Definition listar_arquivos (client : Client) (bucket : string) : M (list string) :=
  try_except
    (log INFO ("Listando arquivos no bucket " +:+ bucket);;
     response ← call (StorageList bucket) (storage_list client bucket);
     mret response)
    (fun e =>
       log ERROR ("Erro ao listar arquivos no bucket " +:+ bucket +:+ ": " +:+ str_exn e);;
       raise e).

Definition excluir_arquivo (client : Client) (caminho_bucket : string) : M bool :=
  try_except
    (let partes := split1 "/" caminho_bucket in
     bucket ← index partes 0;
     caminho_arquivo ← (if decide (1 < length partes) then index partes 1 else ret "");
     log INFO ("Excluindo arquivo " +:+ caminho_arquivo +:+ " do bucket " +:+ bucket);;
     call (StorageRemove bucket [caminho_arquivo])
          (raised (storage_remove client bucket [caminho_arquivo]));;
     log INFO ("Arquivo " +:+ caminho_bucket +:+ " excluído com sucesso");;
     mret true)
    (fun e =>
       log ERROR ("Erro ao excluir arquivo " +:+ caminho_bucket +:+ ": " +:+ str_exn e);;
       raise e).

End SbConnect.

(** ** api.py *)

Module Api.

Record Response : Type := { status_code : Z; text : string }.

(** What the module reads from its surroundings: the process environment,
    the webhook endpoint behind [requests.post], the processing function
    imported from [main.py] and FastAPI's [BackgroundTasks.add_task]. *)
Record Env : Type := {
  getenv : string -> option string;
  requests_post : string -> gmap string string -> gmap string string -> result Response;
  processar_ortomosaico : string -> string -> result pyval;
  add_task : string -> string -> option exn
}.

Record ProcessamentoRequest : Type := { id_projeto : string; id_talhao : string }.

Record ProcessamentoResponse : Type := {
  resp_id_projeto : string;
  resp_id_talhao : string;
  resp_status : string;
  resp_mensagem : option string
}.

Definition json_headers : gmap string string :=
  <["Content-Type" := "application/json"]> ∅.

(** The dictionary built at lines 72-79: three fixed keys, and
    ["mensagem"] only under [if mensagem:]. *)
Definition webhook_payload (id_projeto id_talhao status : string)
    (mensagem : option string) : gmap string string :=
  let payload :=
    <["status" := status]> (<["id_talhao" := id_talhao]>
      (<["id_projeto" := id_projeto]> ∅)) in
  if truthy mensagem then <["mensagem" := default "" mensagem]> payload else payload.

Definition enviar_webhook (env : Env) (id_projeto id_talhao status : string)
    (mensagem : option string) : M unit :=
  let webhook_url := getenv env "WEBHOOK_URL" in
  if negb (truthy webhook_url) then
    log WARNING "URL de webhook não configurada. Notificação não enviada."
  else
    let url := default "" webhook_url in
    let payload := webhook_payload id_projeto id_talhao status mensagem in
    try_except
      (response ← call (HttpPost url payload json_headers)
                       (requests_post env url payload json_headers);
       if ((200 <=? status_code response) && (status_code response <? 300))%Z
       then log INFO ("Webhook enviado com sucesso: " +:+ status)
       else log ERROR ("Falha ao enviar webhook: " +:+ str_int (status_code response)
                       +:+ " - " +:+ text response))
      (fun e => log ERROR ("Erro ao enviar webhook: " +:+ str_exn e)).

Definition configurado (v : option string) : string :=
  if truthy v then "configurado" else "não configurado".

Section Orchestrator.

::::

Emit an exact copy of the lines spanning the start of the records to the line containing "imported from [main.py]", inclusive, and no other output.

◆ EXPECTED ANSWER:
Definition listar_arquivos (client : Client) (bucket : string) : M (list string) :=
  try_except
    (log INFO ("Listando arquivos no bucket " +:+ bucket);;
     response ← call (StorageList bucket) (storage_list client bucket);
     mret response)
    (fun e =>
       log ERROR ("Erro ao listar arquivos no bucket " +:+ bucket +:+ ": " +:+ str_exn e);;
       raise e).

Definition excluir_arquivo (client : Client) (caminho_bucket : string) : M bool :=
  try_except
    (let partes := split1 "/" caminho_bucket in
     bucket ← index partes 0;
     caminho_arquivo ← (if decide (1 < length partes) then index partes 1 else ret "");
     log INFO ("Excluindo arquivo " +:+ caminho_arquivo +:+ " do bucket " +:+ bucket);;
     call (StorageRemove bucket [caminho_arquivo])
          (raised (storage_remove client bucket [caminho_arquivo]));;
     log INFO ("Arquivo " +:+ caminho_bucket +:+ " excluído com sucesso");;
     mret true)
    (fun e =>
       log ERROR ("Erro ao excluir arquivo " +:+ caminho_bucket +:+ ": " +:+ str_exn e);;
       raise e).

End SbConnect.

(** ** api.py *)

Module Api.

Record Response : Type := { status_code : Z; text : string }.

(** What the module reads from its surroundings: the process environment,
    the webhook endpoint behind [requests.post], the processing function
    imported from [main.py] and FastAPI's [BackgroundTasks.add_task]. *)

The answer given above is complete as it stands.